Error using SFTTrainer: Make sure that your dataset has enough samples to at least yield one packed sequence

Hi, I create a small dataset to mimic the format (oai) recommended by STFTrainer doc page:


from datasets import load_dataset
from trl import SFTTrainer
from transformers import AutoTokenizer, AutoModelForCausalLM, BitsAndBytesConfig, TrainingArguments
from peft import LoraConfig
import torch, sys

dataset = load_dataset("celsowm/auryn", split="train", download_mode="force_redownload")

# Specify the model
model_name = 'recogna-nlp/bode-7b-alpaca-pt-br-no-peft'

# Load the tokenizer and the model
tokenizer = AutoTokenizer.from_pretrained(model_name)

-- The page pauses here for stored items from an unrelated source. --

(* ===== verification/DumpPack.v ===== *)
(** * cmd/dumppack/dumppack.go: listing a pack

    [dumpPackfile] over the pack scanner of go-git, a library: a class of
    its methods, whose laws say that on a pack in git's format, as
    [GitPack.read_pack] reads it, the scanner gives the objects in turn. *)

From S2P Require Import Prelude GoStrings Sha GitTree GitPack.

Local Open Scope gomodfs_scope.

(** ** go-git *)

Record ObjectHeader := MkObjectHeader { oh_Type : Z; oh_Length : Z; oh_Offset : Z }.

(** [packfile.Scanner]; [ReadObject] with what [io.ReadAll] then reads of
    it. *)
Class Scanner (S : Type) := {
  NewScanner : bytes -> S;
  Header : S -> res (Z * Z) * S;
  NextObjectHeader : S -> res ObjectHeader * S;
  ReadObject : S -> res (res bytes) * S;
  Checksum : S -> res bytes * S }.

(** [object.Tree] after [Decode], which sees of the object the results of
    its methods: its type, hash, size and contents. *)
Record Tree := MkTree { t_Hash : bytes; t_Entries : list (bytes * bytes) }.
Class TreeDecoder := { Tree_Decode : Z -> bytes -> Z -> bytes -> res Tree }.

(** ** The command *)

Record encodedObject := MkEncoded { eo_typ : Z; eo_b : bytes }.
Definition encodedObject_Type (eo : encodedObject) : Z := eo_typ eo.
Definition encodedObject_Hash (eo : encodedObject) : bytes :=
  if (length (eo_b eo) <? 1)%nat then replicate 20 nul else sha1 (eo_b eo).
Definition encodedObject_Size (eo : encodedObject) : Z := i64 (Z.of_nat (length (eo_b eo))).
Definition encodedObject_Reader (eo : encodedObject) : bytes := eo_b eo.

(** What is logged. *)
Inductive line : Type :=
  | VersionLine (version objects : Z)
  | EndLine (n objects : Z)
  | ObjectLine (n : Z) (ref : bytes) (typ size offset : Z)
  | TreeErrorLine (e : error)
  | TreeLine (hash : bytes) (entries : nat)
  | EntryLine (name hash : bytes)
  | ChecksumLine (sum : bytes).

Section dump.
Context {S : Type} `{Sc : Scanner S} `{D : TreeDecoder}.

(** The lines of an object that was read, the [n]-th from 0. *)
Definition dump_object (n : Z) (oh : ObjectHeader) (all : bytes) : list line :=
  ObjectLine n (sha1 all) (oh_Type oh) (oh_Length oh) (oh_Offset oh) ::
  if negb (oh_Type oh =? objTree)%Z then [] else
  let eo := MkEncoded (oh_Type oh) all in
  match Tree_Decode (encodedObject_Type eo) (encodedObject_Hash eo) (encodedObject_Size eo) (encodedObject_Reader eo) with
  | Err e => [TreeErrorLine e]
  | Ok t => TreeLine (t_Hash t) (length (t_Entries t)) :: ((fun e => EntryLine e.1 e.2) <$> t_Entries t)
  end.

(** The loop, until the end of the pack or as many objects as the header
    says; [fuel] bounds the rounds, and [None] is out of fuel. *)
Fixpoint dump_loop (fuel : nat) (objects n : Z) (sc : S) : option (list line * option error * S) :=
  match fuel with
  | O => None
  | Datatypes.S fuel' =>
      match NextObjectHeader sc with
      | (Err e, sc) =>
          match e with
          | EOF => Some ([EndLine n objects], None, sc)
          | _ => Some ([], Some (errWrap "failed to read next object header" e), sc)
          end
      | (Ok oh, sc) =>
          match ReadObject sc with
          | (Err e, sc) => Some ([], Some (errWrap "failed to read object" e), sc)
          | (Ok (Err e), sc) => Some ([], Some (errWrap "failed to read object content" e), sc)
          | (Ok (Ok all), sc) =>
              let lines := dump_object n oh all in
              let n := i64 (n + 1) in
              if (u32 n =? objects)%Z then Some (lines, None, sc)
              else '(ls, r, sc) ← dump_loop fuel' objects n sc; Some (lines ++ ls, r, sc)
          end
      end
  end.

(** [dumpPackfile]: the lines, and the error. *)
Definition dumpPackfile (fuel : nat) (r : bytes) : option (list line * option error) :=
  match Header (NewScanner r) with
  | (Err e, _) => Some ([], Some (errWrap "failed to read packfile header" e))
  | (Ok (version, objects), sc) =>
      '(ls, err, sc) ← dump_loop fuel objects 0 sc;
      let ls := VersionLine version objects :: ls in
      match err with
      | Some e => Some (ls, Some e)
      | None =>
          match Checksum sc with
          | (Err e, _) => Some (ls, Some (errWrap "failed to read packfile checksum" e))
          | (Ok sum, _) => Some (ls ++ [ChecksumLine sum], None)
          end
      end
  end.
End dump.

(** ** The scanner on a pack in git's format

    [sc_at sc pack k]: the scanner has read the header and [k] objects. *)
Class ScannerLaws {S} (Sc : Scanner S) `{ZL : ZlibLaws} := {
  sc_at : S -> bytes -> nat -> Prop;
  sc_header pack objs : read_pack pack = Some objs ->
    exists sc, Header (NewScanner pack) = (Ok (2, Z.of_nat (length objs))%Z, sc) /\ sc_at sc pack 0;
  sc_next pack objs k sc : read_pack pack = Some objs -> sc_at sc pack k ->
    match objs !! k with
    | None => (NextObjectHeader sc).1 = Err EOF /\ sc_at (NextObjectHeader sc).2 pack k
    | Some (typ, content) =>
        exists offset sc1 sc2, NextObjectHeader sc = (Ok (MkObjectHeader typ (Z.of_nat (length content)) offset), sc1) /\
          ReadObject sc1 = (Ok (Ok content), sc2) /\ sc_at sc2 pack (Datatypes.S k)
    end;
  sc_checksum pack objs sc : read_pack pack = Some objs -> sc_at sc pack (length objs) ->
    (Checksum sc).1 = Ok (drop (length pack - 20) pack) }.

Section facts.
Context {S : Type} `{Sc : Scanner S} `{D : TreeDecoder} `{ZL : ZlibLaws} {SL : ScannerLaws Sc}.

(** The lines of the objects from the [n]-th on, at the offsets. *)
Definition object_lines (n : nat) (objs : list (Z * bytes)) (offsets : list Z) : list line :=
  mjoin (imap (fun i x => dump_object (Z.of_nat (n + i)) (MkObjectHeader x.1.1 (Z.of_nat (length x.1.2)) x.2) x.1.2)
           (zip objs offsets)).

Lemma object_lines_cons n x objs off offs :
  object_lines n (x :: objs) (off :: offs) =
  dump_object (Z.of_nat n) (MkObjectHeader x.1 (Z.of_nat (length x.2)) off) x.2 ++ object_lines (Datatypes.S n) objs offs.
Proof.
  unfold object_lines. cbn [zip zip_with imap fst snd]. rewrite Nat.add_0_r.
  change (mjoin (?a :: ?l)) with (a ++ mjoin l). f_equal. f_equal. apply imap_ext.
  intros i y _. cbn [compose]. by rewrite Nat.add_succ_r.
Qed.

Lemma dump_loop_pack pack objs rest k sc fuel :
  read_pack pack = Some objs -> (Z.of_nat (length objs) < 2 ^ 32)%Z -> objs = take k objs ++ rest -> rest <> [] ->
  sc_at sc pack k -> k + length rest = length objs -> length rest <= fuel ->
  exists offsets sc', length offsets = length rest /\ sc_at sc' pack (length objs) /\
    dump_loop fuel (Z.of_nat (length objs)) (Z.of_nat k) sc = Some (object_lines k rest offsets, None, sc').
Proof.
  intros Hp Hl. revert k sc fuel. induction rest as [|[typ content] rest IH]; intros k sc fuel Hobjs Hne Hat Hk Hf; [done|].
  cbn [length] in Hk, Hf. destruct fuel as [|fuel]; [lia|]. cbn [dump_loop]. pose proof (sc_next pack objs k sc Hp Hat) as Hn.
  assert (objs !! k = Some (typ, content)) as Hlook.
  { rewrite Hobjs, lookup_app_r by (rewrite length_take; lia). rewrite length_take. by replace (k - k `min` length objs) with 0 by lia. }
  rewrite Hlook in Hn. destruct Hn as (off & sc1 & sc2 & -> & -> & Hat2).
  rewrite i64_small by lia. replace (Z.of_nat k + 1)%Z with (Z.of_nat (Datatypes.S k)) by lia. rewrite u32_small by lia.
  set (first := dump_object _ _ _).
  destruct rest as [|x rest].
  - cbn [length] in Hk. rewrite (proj2 (Z.eqb_eq _ _)) by lia. exists [off], sc2.
    split_and!; [done|by replace (length objs) with (Datatypes.S k) by lia|].
    rewrite object_lines_cons. change (object_lines _ [] []) with (@nil line). by rewrite app_nil_r.
  - cbn [length] in Hk, Hf, IH. rewrite (proj2 (Z.eqb_neq _ _)) by lia.
    destruct (IH (Datatypes.S k) sc2 fuel) as (offs & sc' & Hlo & Hat' & Hd); [|done|done|lia|lia|].
    + rewrite (take_S_r _ _ _ Hlook), <- app_assoc. exact Hobjs.
    + exists (off :: offs), sc'. split_and!; [cbn; lia|done|]. rewrite Hd. by rewrite object_lines_cons.
Qed.

(** Dumping a pack in git's format ends without an error, after as many
    rounds as it has objects, and lists its header, every object in order
    with its type and size, and the checksum at its end.  ([sendToGit] sends
    packs of this kind.)  What it calls the ref of an object is the SHA-1 of
    the bare contents. *)
Theorem dumpPackfile_lists pack objs fuel :
  read_pack pack = Some objs -> (Z.of_nat (length objs) < 2 ^ 32)%Z -> length objs < fuel ->
  exists offsets, length offsets = length objs /\
    dumpPackfile fuel pack =
    Some (VersionLine 2 (Z.of_nat (length objs)) ::
          (match objs with [] => [EndLine 0 0] | _ => object_lines 0 objs offsets end) ++
          [ChecksumLine (drop (length pack - 20) pack)], None).
Proof.
  intros Hp Hl Hf. unfold dumpPackfile. destruct (sc_header _ _ Hp) as (sc & -> & Hat).
  destruct (decide (objs = [])) as [->|Hne].
  - destruct fuel as [|fuel]; [cbn in Hf; lia|]. exists []. split; [done|]. cbn [dump_loop length].
    pose proof (sc_next _ _ _ _ Hp Hat) as [Hn Hat']. destruct (NextObjectHeader sc) as [oh sc1]. cbn [fst snd] in *. subst oh.
    cbn [mbind option_bind]. pose proof (sc_checksum _ _ _ Hp Hat') as Hc.
    destruct (Checksum sc1) as [sum sc2]. cbn [fst] in Hc. by subst sum.
  - destruct (dump_loop_pack pack objs objs 0 sc fuel) as (offs & sc' & Hlo & Hat' & Hd); try done; [lia|].
    exists offs. split; [done|]. change (Z.of_nat 0) with 0%Z in Hd. rewrite Hd. cbn [mbind option_bind].
    pose proof (sc_checksum _ _ _ Hp Hat') as Hc. destruct (Checksum sc') as [sum sc2]. cbn [fst] in Hc. subst sum.
    by destruct objs.
Qed.
End facts.

(** A scanner that reads the pack as a whole: the pack, and how many objects
    it has read. *)
Definition whole `{ZL : ZlibLaws} (pack : bytes) : list (Z * bytes) := default [] (read_pack pack).
#[export] Instance whole_scanner `{ZL : ZlibLaws} : Scanner (bytes * nat) := {|
  NewScanner r := (r, 0);
  Header s := (match read_pack s.1 with Some objs => Ok (2, Z.of_nat (length objs))%Z | None => Err EOF end, s);
  NextObjectHeader s :=
    (match whole s.1 !! s.2 with
     | Some (typ, content) => Ok (MkObjectHeader typ (Z.of_nat (length content)) 0)
     | None => Err EOF
     end, s);
  ReadObject s := (match whole s.1 !! s.2 with Some (_, content) => Ok (Ok content) | None => Err EOF end, (s.1, Datatypes.S s.2));
  Checksum s := (Ok (drop (length s.1 - 20) s.1), s) |}.

#[export] Instance whole_scanner_laws `{ZL : ZlibLaws} : ScannerLaws whole_scanner.
Proof.
  refine {| sc_at s pack k := s = (pack, k) |}.
  - intros pack objs Hp. exists (pack, 0). cbn [Header NewScanner whole_scanner fst]. by rewrite Hp.
  - intros pack objs k sc Hp ->. cbn [NextObjectHeader ReadObject whole_scanner fst snd]. unfold whole.
    rewrite Hp. cbn [default from_option id]. destruct (objs !! k) as [[typ content]|] eqn:Hk; [|done].
    exists 0%Z, (pack, k), (pack, Datatypes.S k). cbn [fst snd]. rewrite Hp. cbn [default from_option id]. by rewrite Hk.
  - by intros pack objs sc _ ->.
Qed.
#[export] Instance no_tree_decoder : TreeDecoder := {| Tree_Decode _ _ _ _ := Err EOF |}.

Definition test_pack : bytes :=
  let s := str "PACK" ++ be_bytes 4 2 ++ be_bytes 4 2 ++
           object_header objBlob 2 ++ zlib_compress (str "hi") ++ object_header objTree 0 ++ zlib_compress [] in
  s ++ sha1 s.

Lemma dumpPackfile_lists_witness :
  read_pack test_pack = Some [(objBlob, str "hi"); (objTree, [])] /\
  exists offsets, length offsets = 2 /\
    dumpPackfile 3 test_pack =
    Some (VersionLine 2 2 :: object_lines 0 [(objBlob, str "hi"); (objTree, [])] offsets ++
          [ChecksumLine (drop (length test_pack - 20) test_pack)], None).
Proof.
  assert (read_pack test_pack = Some [(objBlob, str "hi"); (objTree, [])]) as Hp by (vm_compute; reflexivity).
  split; [exact Hp|]. apply (dumpPackfile_lists test_pack _ 3 Hp); [reflexivity|cbn; lia].
Defined.

(** The ref is not the object's name. *)
Example ref_is_not_the_name : sha1 (str "hi") <> mkObjRef (str "blob") (str "hi").
Proof. by_decide. Qed.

# BitsAndBytesConfig int-4 config
bnb_config = BitsAndBytesConfig(
    load_in_4bit=True,
    bnb_4bit_use_double_quant=True,
    bnb_4bit_quant_type="nf4",
    bnb_4bit_compute_dtype=torch.bfloat16,
)

model = AutoModelForCausalLM.from_pretrained(
    model_name,
    quantization_config=bnb_config,
    use_cache=False,
    device_map="auto",
    torch_dtype=torch.float16
)

peft_config = LoraConfig(
    lora_alpha=16,
    lora_dropout=0.1,
    r=64,
    bias="none",
    task_type="CAUSAL_LM",
)

training_args = TrainingArguments(
    output_dir='outputs/summarize',
    num_train_epochs=3,
    per_device_train_batch_size=1, 
    per_device_eval_batch_size=1,
    gradient_accumulation_steps=4,  # Increase gradient accumulation to compensate for small batch size
    gradient_checkpointing=True,
    bf16=True,
    optim="adamw_bnb_8bit",
    #warmup_steps=500,
    weight_decay=0.01,
    #save_steps=500,  # Save the model every 500 steps
    save_total_limit=3,  # Keep only the last 3 models
)

trainer = SFTTrainer(
    model=model,
    peft_config=peft_config,
    args=training_args,
    train_dataset=dataset,
    packing=True,
    max_seq_length=2048
)

But I got this error:

Make sure that your dataset has enough samples to at least yield one packed sequence

Any hints?

I got the same error.

Did you get this solved? I am also getting the same problem.

Any update on this? 2000 sample is not enough?

autotrain.trainers.common:wrapper:116 - Error occurred while packing the dataset. Make sure that your dataset has enough samples to at least yield one packed sequence.